(** [app.get("/sse", ...)].  [host] is [req.get("host")], [res] the
    response, and [fresh] the session id that [new SSEServerTransport]
    draws with randomUUID: a UUID is not [__proto__], so the assignment
    defines or overwrites an own property. *)
Definition get_sse (host : option string) (res : nat) (fresh : string)
    (transports : Registry) : Registry * Reply :=
  let transport :=
    {| sessionId := fresh;
       endpoint := "https://" +:+ text_of host +:+ "/jokes";
       res := res |} in
  (<[sessionId transport := transport]> transports, Connect transport).

(** [res.on("close", () => delete transports[transport.sessionId])]: the
    callback, for the transport it closes over. *)
Definition on_close (transport : SSEServerTransport) (transports : Registry)
  : Registry :=
  delete (sessionId transport) transports.

(** [app.post("/jokes", ...)].  [query] is [req.query.sessionId]; used as
    a property key it goes through ToString.  A truthy value that is not
    a transport has no [handlePostMessage] to call. *)
Definition post_jokes (query : option string) (transports : Registry)
  : Registry * Reply :=
  match read transports (text_of query) with
  | Transport transport => (transports, HandlePostMessage transport)
  | Builtin _ => (transports, Throw TypeError)
  | Missing => (transports, Send 400 "No transport found for sessionId")
  end.

(** [app.get("/", ...)]. *)
Definition get_root (transports : Registry) : Registry * Reply :=
  (transports, Send 200 "The Jokes MCP server is running!").

(** What can happen to the server, one at a time on the event loop. *)
Inductive Event : Type :=
| GetSse (host : option string) (res : nat) (fresh : string)
| PostJokes (query : option string)
| GetRoot
| Close (transport : SSEServerTransport).

Definition step (e : Event) (transports : Registry) : Registry :=
  match e with
  | GetSse host res fresh => fst (get_sse host res fresh transports)
  | PostJokes query => fst (post_jokes query transports)
  | GetRoot => fst (get_root transports)
  | Close transport => on_close transport transports
  end.
(** * A Boolean retrieval engine: tokenizer, stemmer, index builder, index
      codec and query evaluator.

    Shallow embedding of
      - lab3_text/cpp/tokenizer.cpp   (module [Tokenizer])
      - lab4_bool/stemmer.hpp         (module [Stemmer])
      - lab4_bool/builder.cpp         (modules [Builder], [Codec], [Query])

    A [std::string] is a list of bytes ([ascii]); an unsigned char is read
    through [code]; a [uint32_t] is an [N] whose wrap-around is written out;
    a [size_t] length is a [nat]; an [unordered_map] is a [gmap]. *)

From Stdlib Require Import Ascii String NArith Lia.
From stdpp Require Import gmap strings list fin_maps sorting.

Local Open Scope nat_scope.

(** ** Bytes and strings *)

Abbreviation str := (list ascii).

(** [static_cast<unsigned char>(c)] *)
Definition code (c : ascii) : nat := nat_of_ascii c.

(** [static_cast<char>(n)]: keeps the low eight bits. *)
Definition chr (n : nat) : ascii := ascii_of_nat n.

(** A string literal of the source, as its bytes. *)
Definition lit (s : string) : str := list_ascii_of_string s.

(** The double quote and the backslash. *)
Definition quote : ascii := "034"%char.
Definition backslash : ascii := "092"%char.

(** A literal in which each apostrophe stands for a double quote. *)
Definition json (s : string) : str :=
  map (λ c, if bool_decide (c = "'"%char) then quote else c) (lit s).

(** ** Outcomes of code that indexes and loops

    [OutOfBounds] stands for what C++ leaves undefined (an index past the
    end, [back()] or [pop_back()] on an empty vector) or answers with
    [std::out_of_range]; [OutOfFuel] marks a loop that did not finish within
    its iteration budget. *)

Inductive outcome (A : Type) : Type :=
| Done (a : A)
| OutOfBounds
| OutOfFuel.

Arguments Done {A} a.
Arguments OutOfBounds {A}.
Arguments OutOfFuel {A}.

Definition obind {A B} (m : outcome A) (k : A → outcome B) : outcome B :=
  match m with
  | Done a => k a
  | OutOfBounds => OutOfBounds
  | OutOfFuel => OutOfFuel
  end.

Notation "x ←! m ; k" := (obind m (fun x => k))
  (at level 20, m at level 100, k at level 200, right associativity,
   format "x  ←!  m ;  '/' k").
Notation "' p ←! m ; k" := (obind m (fun p => k))
  (at level 20, p pattern, m at level 100, k at level 200,
   right associativity, format "' p  ←!  m ;  '/' k").

(** [s[i]] *)
Definition at_ (s : str) (i : nat) : outcome ascii :=
  match s !! i with
  | Some c => Done c
  | None => OutOfBounds
  end.

(** [s.substr(pos, n)]: throws [std::out_of_range] when [pos > s.size()]. *)
Definition substr (s : str) (pos n : nat) : outcome str :=
  if length s <? pos then OutOfBounds else Done (take n (drop pos s)).

(** ** The suffix-stripping stemmer (stemmer.hpp) *)

Module Stemmer.

Fixpoint has_cyrillic (s : str) : bool :=
  match s with
  | [] => false
  | c :: rest => if 0xD0 <=? code c then true else has_cyrillic rest
  end.

(** Does [suf] occur in [word] at byte offset [p]? *)
Definition occurs_at (word suf : str) (p : nat) : bool :=
  bool_decide (take (length suf) (drop p word) = suf).

(** [word.rfind(suf)]: the highest offset at which [suf] occurs, [None] for
    [npos]. The search starts at [word.size() - suf.size()] and walks down. *)
Fixpoint rfind_from (word suf : str) (p : nat) : option nat :=
  if occurs_at word suf p then Some p
  else match p with
       | 0 => None
       | S p' => rfind_from word suf p'
       end.

Definition rfind (word suf : str) : option nat :=
  if length word <? length suf then None
  else rfind_from word suf (length word - length suf).

(** The test of [strip_suffix]'s loop body. *)
Definition strippable (word suf : str) : bool :=
  (length suf + 1 <? length word) &&
  match rfind word suf with
  | Some p => p =? length word - length suf
  | None => false
  end.

Fixpoint strip_suffix (word : str) (suffixes : list str) : str :=
  match suffixes with
  | [] => word
  | suf :: rest =>
      if strippable word suf then take (length word - length suf) word
      else strip_suffix word rest
  end.

Definition ru : list str :=
  map lit
    ["иями";"ями";"ами";"ией";"ой";"ей";"ии";"ий";"ый";"ия";"ья";"я";"ию";"ью";"ю";
     "ов";"ев";"ем";"ам";"ом";"ах";"ях";"иям";"ям";"ею";"ие";"ые";"ое";"иею";"ией"]%string.

Definition en : list str :=
  map lit
    ["ingly";"edly";"ness";"ment";"ious";"tion";"sion";"able";"ible";"ally";"less";
     "ful";"est";"ers";"ies";"ing";"ed";"ly";"es";"s"]%string.

Definition stem_token (token : str) : str :=
  if length token <=? 2 then token
  else if has_cyrillic token then strip_suffix token ru
  else strip_suffix token en.

(** The table [stem_token] scans for a given term. *)
Definition table_for (token : str) : list str :=
  if has_cyrillic token then ru else en.

(** A suffix qualifies when the term ends with it and more than one byte
    remains in front of it. *)
Definition qualifies (word suf : str) : Prop :=
  length suf + 1 < length word ∧ suf `suffix_of` word.

End Stemmer.

(** ** The tokenizer (lab3_text/cpp/tokenizer.cpp) *)

Module Tokenizer.

(** The private fields of [class Tokenizer]. *)
Record config : Type := Config {
  lowercase_ : bool;
  keep_dashes_ : bool;
  keep_apostrophes_ : bool;
  min_token_length_ : nat
}.

(** [Tokenizer::Tokenizer()] *)
Definition default : config :=
  {| lowercase_ := true; keep_dashes_ := true; keep_apostrophes_ := true;
     min_token_length_ := 1 |}.

Definition set_lowercase (value : bool) (t : config) : config :=
  {| lowercase_ := value; keep_dashes_ := keep_dashes_ t;
     keep_apostrophes_ := keep_apostrophes_ t;
     min_token_length_ := min_token_length_ t |}.

Definition set_min_token_length (value : nat) (t : config) : config :=
  {| lowercase_ := lowercase_ t; keep_dashes_ := keep_dashes_ t;
     keep_apostrophes_ := keep_apostrophes_ t;
     min_token_length_ := value |}.

Definition is_ascii_letter (c : ascii) : bool :=
  ((code "A" <=? code c) && (code c <=? code "Z")) ||
  ((code "a" <=? code c) && (code c <=? code "z")).

Definition is_digit (c : ascii) : bool :=
  (code "0" <=? code c) && (code c <=? code "9").
(** C1. In the middle regime of a list of more than seven pages the
    window is: first index, ellipsis, the three indices around the
    current page, a second ellipsis, last index.  The two markers are
    different values and are rendered under different keys.  For ten
    pages and current page 5 this is [0, …, 4, 5, 6, …, 9]. *)
Theorem C1_middle_window (currentPage totalPages : Z) (loading : bool) :
  7 < totalPages → 2 < currentPage < totalPages - 3 →
  let window := getVisiblePages currentPage totalPages in
  window =
    [0; -1; currentPage - 1; currentPage; currentPage + 1; -2; totalPages - 1]
  ∧ (∃ first second : Z,
        window !! 1%nat = Some first ∧ window !! 5%nat = Some second
        ∧ is_ellipsis first = true ∧ is_ellipsis second = true
        ∧ first ≠ second)
  ∧ numeric window =
      [0; currentPage - 1; currentPage; currentPage + 1; totalPages - 1]
  ∧ imap (render_page currentPage loading) window =
      [PageButton (KeyPage 0) 0 loading false 1;
       Ellipsis (KeyEllipsis 1);
       PageButton (KeyPage (currentPage - 1)) (currentPage - 1) loading false
                  currentPage;
       PageButton (KeyPage currentPage) currentPage loading true
                  (currentPage + 1);
       PageButton (KeyPage (currentPage + 1)) (currentPage + 1) loading false
                  (currentPage + 2);
       Ellipsis (KeyEllipsis 5);
       PageButton (KeyPage (totalPages - 1)) (totalPages - 1) loading false
                  totalPages]
  ∧ NoDup (item_key <$> imap (render_page currentPage loading) window)
  ∧ getVisiblePages 5 10 = [0; -1; 4; 5; 6; -2; 9].
Proof.
  intros Htotal Hcur window. subst window.
  rewrite window_middle by done.
  assert (Hplain : ∀ page, 0 ≤ page → is_ellipsis page = false)
    by apply page_index_not_ellipsis.
  assert (Hrender :
    imap (render_page currentPage loading)
      [0; -1; currentPage - 1; currentPage; currentPage + 1; -2; totalPages - 1] =
    [PageButton (KeyPage 0) 0 loading false 1;
     Ellipsis (KeyEllipsis 1);
     PageButton (KeyPage (currentPage - 1)) (currentPage - 1) loading false
                currentPage;
     PageButton (KeyPage currentPage) currentPage loading true
                (currentPage + 1);
     PageButton (KeyPage (currentPage + 1)) (currentPage + 1) loading false
                (currentPage + 2);
     Ellipsis (KeyEllipsis 5);
     PageButton (KeyPage (totalPages - 1)) (totalPages - 1) loading false
                totalPages]).
  { cbn [imap]. unfold compose.
    rewrite (render_index _ _ _ 0), (render_index _ _ _ (currentPage - 1)),
      (render_index _ _ _ currentPage), (render_index _ _ _ (currentPage + 1)),
      (render_index _ _ _ (totalPages - 1)) by lia.
    rewrite (render_marker _ _ _ (-1)), (render_marker _ _ _ (-2)) by done.
    rewrite Z.eqb_refl.
    rewrite (proj2 (Z.eqb_neq 0 currentPage)),
      (proj2 (Z.eqb_neq (currentPage - 1) currentPage)),
      (proj2 (Z.eqb_neq (currentPage + 1) currentPage)),
      (proj2 (Z.eqb_neq (totalPages - 1) currentPage)) by lia.
    repeat (f_equal; try lia). }
  split; [reflexivity|]. split.
  { exists (-1), (-2). repeat split; try reflexivity. lia. }
  split.
  { unfold numeric.
    rewrite filter_cons_True by (apply Hplain; lia).
    rewrite filter_cons_False by done.
    rewrite !filter_cons_True by (apply Hplain; lia).
    rewrite filter_cons_False by done.
    rewrite filter_cons_True by (apply Hplain; lia).
    reflexivity. }
  split; [exact Hrender|]. split; [|reflexivity].
  rewrite Hrender. cbn [fmap list_fmap item_key].
  repeat (apply NoDup_cons; split;
          [rewrite ?elem_of_cons, elem_of_nil; intros Hin;
           repeat (destruct Hin as [Hin|Hin]; [inversion Hin; lia|]); done|]).
  apply NoDup_nil_2.
Qed.
Lemma forInterrupts_answers (pre : list Part.t)
  (questions : list QuestionInput) :
  Forall2 decodesTo pre questions ->
  forall (rest acc : list Part.t) (t : Transcript),
  exists answers,
    length answers = length pre /\
    InterruptionHandler.forInterrupts ih ctx askQuestion (pre ++ rest) acc t
    = (fst (InterruptionHandler.forInterrupts ih ctx askQuestion rest
              (acc ++ respondAll askQuestion pre answers)
              (t ++ asked (combine questions answers))),
       asked (combine questions answers) ++
       snd (InterruptionHandler.forInterrupts ih ctx askQuestion rest
              (acc ++ respondAll askQuestion pre answers)
              (t ++ asked (combine questions answers)))).
Proof.
  induction 1 as [| part q pre questions (toolRequest & Htr & Hq) _ IH];
    intros rest acc t.
  - exists []. split; [reflexivity|].
    cbn. unfold respondAll. cbn. rewrite !app_nil_r.
    symmetry. apply surjective_run.
  - cbn [app InterruptionHandler.forInterrupts].
    rewrite checkDone_live by apply ctx_live.
    rewrite Htr, Hq. unfold userInteraction. rewrite bind_call.
    cbn [fst snd]. rewrite interaction_succeeds.
    set (answer := fst (InterruptionHandler.UserInteraction ih
                          (t ++ [CtxPoll None]) q)).
    destruct (IH rest (acc ++ [Respond askQuestion part (Str answer)])
                ((t ++ [CtxPoll None]) ++
                 [UserInteractionCall q answer None]))
      as (answers & Hlen & Hrun).
    exists (answer :: answers). split; [cbn; congruence|].
    rewrite Hrun. unfold respondAll. cbn [combine map asked flat_map fst snd].
    fold (asked (combine questions answers)).
    rewrite <- !app_assoc. cbn [app]. reflexivity.
Qed.
(** * SmartAgro: the Flask application [app.py], embedded and verified

    The first half follows [app.py] top to bottom: configuration constants,
    the [users] table, the utilities ([allowed_file], [prepare_image],
    [require_login]) and the view functions. The second half states and
    proves the properties, claim by claim.

    Python values are modelled as follows.
    - A [str] is a [string]; one [ascii] stands for one character with
      code point below 256.
    - The Flask [session] is a dictionary with string keys: a
      [gmap string (SVal F)].
    - The rows of the [users] table are a list in insertion order; the
      upload folder is a map from path to bytes.
    - An exception is a value of [PyExc]; a view either returns a response
      or lets an exception escape ([Outcome]).
    - numpy floats, the image decoder, the Keras model, the Unicode
      normaliser used by [secure_filename], the outcome of [file.save] and
      passlib's bcrypt are section variables: the application only calls
      them. The calls that sit outside a [try] can raise, and do so in the
      model. The host is POSIX. *)

From stdpp Require Import gmap strings list fin_maps.
From Stdlib Require Import Ascii ZArith QArith Lia.

Close Scope Q_scope.


(** ** Python [str] methods used by the application *)

Module Py.

Definition code (c : ascii) : N := N_of_ascii c.

(** [str.isspace] on one character (code points below 256). *)
Definition isspace (c : ascii) : bool :=
  let n := code c in
  ((9 <=? n) && (n <=? 13) || (28 <=? n) && (n <=? 32)
   || (n =? 133) || (n =? 160))%N.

### To do
Among the entries above, the line containing "through [code]; a", the line containing "[OutOfBounds] stands for", and all lines between them are to be restated word for word; nothing else belongs in the reply.

### Answer box
    through [code]; a [uint32_t] is an [N] whose wrap-around is written out;
    a [size_t] length is a [nat]; an [unordered_map] is a [gmap]. *)

From Stdlib Require Import Ascii String NArith Lia.
From stdpp Require Import gmap strings list fin_maps sorting.

Local Open Scope nat_scope.

(** ** Bytes and strings *)

Abbreviation str := (list ascii).

(** [static_cast<unsigned char>(c)] *)
Definition code (c : ascii) : nat := nat_of_ascii c.

(** [static_cast<char>(n)]: keeps the low eight bits. *)
Definition chr (n : nat) : ascii := ascii_of_nat n.

(** A string literal of the source, as its bytes. *)
Definition lit (s : string) : str := list_ascii_of_string s.

(** The double quote and the backslash. *)
Definition quote : ascii := "034"%char.
Definition backslash : ascii := "092"%char.

(** A literal in which each apostrophe stands for a double quote. *)
Definition json (s : string) : str :=
  map (λ c, if bool_decide (c = "'"%char) then quote else c) (lit s).

(** ** Outcomes of code that indexes and loops

    [OutOfBounds] stands for what C++ leaves undefined (an index past the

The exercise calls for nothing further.